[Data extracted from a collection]
(* ===== verification/BookInvariant.v ===== *)
(** The invariant of [OrderBook]: intrusive queues, the free list, the level maps and the index
    together represent a [BookSpec] book.  One specification per helper of the class, proved as
    [wp] rules that [BookRefinement] composes. *)
From S2P Require Import Prelude Types FlatOrderIndex BookSpec OrderBook.
Import OrderBook.

(** * Doubly linked segments *)

Abbreviation INV := kInvalidSlot.

(** What follows, and what precedes, a position next to the list [l]. *)
Definition first_or (n : Z) (l : list Z) : Z := match l with [] => n | i :: _ => i end.
Fixpoint last_or (p : Z) (l : list Z) : Z := match l with [] => p | i :: l => last_or i l end.

(** The slots [l] are linked in this order, after [p] and before [n]. *)
Fixpoint segment (ss : list Slot) (p : Z) (l : list Z) (n : Z) : Prop :=
  match l with
  | [] => True
  | i :: l' =>
      ∃ s, vget ss i = Some s ∧ prev s = p ∧ next s = first_or n l' ∧ segment ss i l' n
  end.

Lemma first_or_app n l1 l2 : first_or n (l1 ++ l2) = first_or (first_or n l2) l1.
Proof. by destruct l1. Qed.
Lemma last_or_app p l1 l2 : last_or p (l1 ++ l2) = last_or (last_or p l1) l2.
Proof. revert p. induction l1; intros p; cbn; auto. Qed.

Lemma segment_app ss p l1 l2 n :
  segment ss p (l1 ++ l2) n ↔
  segment ss p l1 (first_or n l2) ∧ segment ss (last_or p l1) l2 n.
Proof.
  revert p. induction l1 as [|i l1 IH]; intros p; cbn; [naive_solver|].
  setoid_rewrite IH. rewrite first_or_app. naive_solver.
Qed.

(** Links of other slots do not matter. *)
Lemma segment_frame ss ss' p l n :
  (∀ i, i ∈ l → vget ss' i = vget ss i) → segment ss p l n → segment ss' p l n.
Proof.
  revert p. induction l as [|i l IH]; intros p Hf; cbn; [done|].
  intros (s & Hs & ? & ? & ?). exists s. rewrite Hf by set_solver.
  split_and!; try done. apply IH; [|done]. set_solver.
Qed.
Lemma segment_vset ss i s p l n :
  i ∉ l → segment ss p l n → segment (vset ss i s) p l n.
Proof. intros Hi. apply segment_frame. intros j Hj. apply vget_vset_ne. set_solver. Qed.

Lemma segment_lookup ss p l n i : segment ss p l n → i ∈ l → ∃ s, vget ss i = Some s.
Proof.
  revert p. induction l as [|j l IH]; intros p; cbn; [set_solver|].
  intros (s & ? & ? & ? & ?) [->|]%elem_of_cons; eauto.
Qed.
(** The levels an operation on order [i] and slot [j] at level [k] does not touch. *)
Lemma other_level b a ids free i j l k ss' bs' os' ids' k' :
  rep b a ids free → BookSpec.wf a →
  (∀ o, BookSpec.orders a !! i = Some o → BookSpec.key_of o = k) →
  (∀ i', i' ≠ i → ids !! i' ≠ Some j) →
  slots_of ids (BookSpec.queue a k) l → k' ≠ k →
  lookup_level bs' k' = lookup_level (books_ b) k' →
  (∀ j', j' ∉ l → j' ≠ j → vget ss' j' = vget (slots_ b) j') →
  (∀ i' o', i' ≠ i → BookSpec.orders a !! i' = Some o' →
     os' !! i' = Some o' ∧ ids' !! i' = ids !! i') →
  level_ok ss' bs' os' ids' k' (BookSpec.queues a !! k').
Proof.
  intros Hr Ha Hk Hj Hql Hkk' Hl Hss Hothers.
  eapply level_frame; [by eapply rep_levels|done|]. intros q' i' Hq' Hi'.
  rewrite <-(BookSpec.queue_Some _ _ _ Hq') in Hi'.
  pose proof Hi' as (o' & Ho' & Hk')%BookSpec.queue_elem; [|done].
  assert (Hii : i' ≠ i) by (intros ->; naive_solver).
  destruct (Hothers i' o' Hii Ho') as [Ho'' Hids]. split_and!; [|done|].
  - by rewrite !(BookSpec.qty_Some _ _ o').
  - intros j' Hj'. apply Hss.
    + by eapply (slots_disjoint b a ids free i' j' _ l k k').
    + intros ->. by apply (Hj i').
Qed.

Lemma located_slots b a ids i o j s lvl q1 q2 l1 l2 :
  located b a ids i o j s lvl q1 q2 l1 l2 →
  BookSpec.queue a (BookSpec.key_of o) = q1 ++ i :: q2 ∧
  slots_of ids (BookSpec.queue a (BookSpec.key_of o)) (l1 ++ j :: l2).
Proof.
  intros Hl. rewrite (BookSpec.queue_Some _ _ _ (loc_queue _ _ _ _ _ _ _ _ _ _ _ _ Hl)).
  split; [done|]. apply Forall2_app; [apply Hl|]. constructor; apply Hl.
Qed.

### What the task requires
Search the entries above for the string "free", and report each line where it occurs.

### Written response
(** The invariant of [OrderBook]: intrusive queues, the free list, the level maps and the index
Lemma other_level b a ids free i j l k ss' bs' os' ids' k' :
  rep b a ids free → BookSpec.wf a →
    + by eapply (slots_disjoint b a ids free i' j' _ l k k').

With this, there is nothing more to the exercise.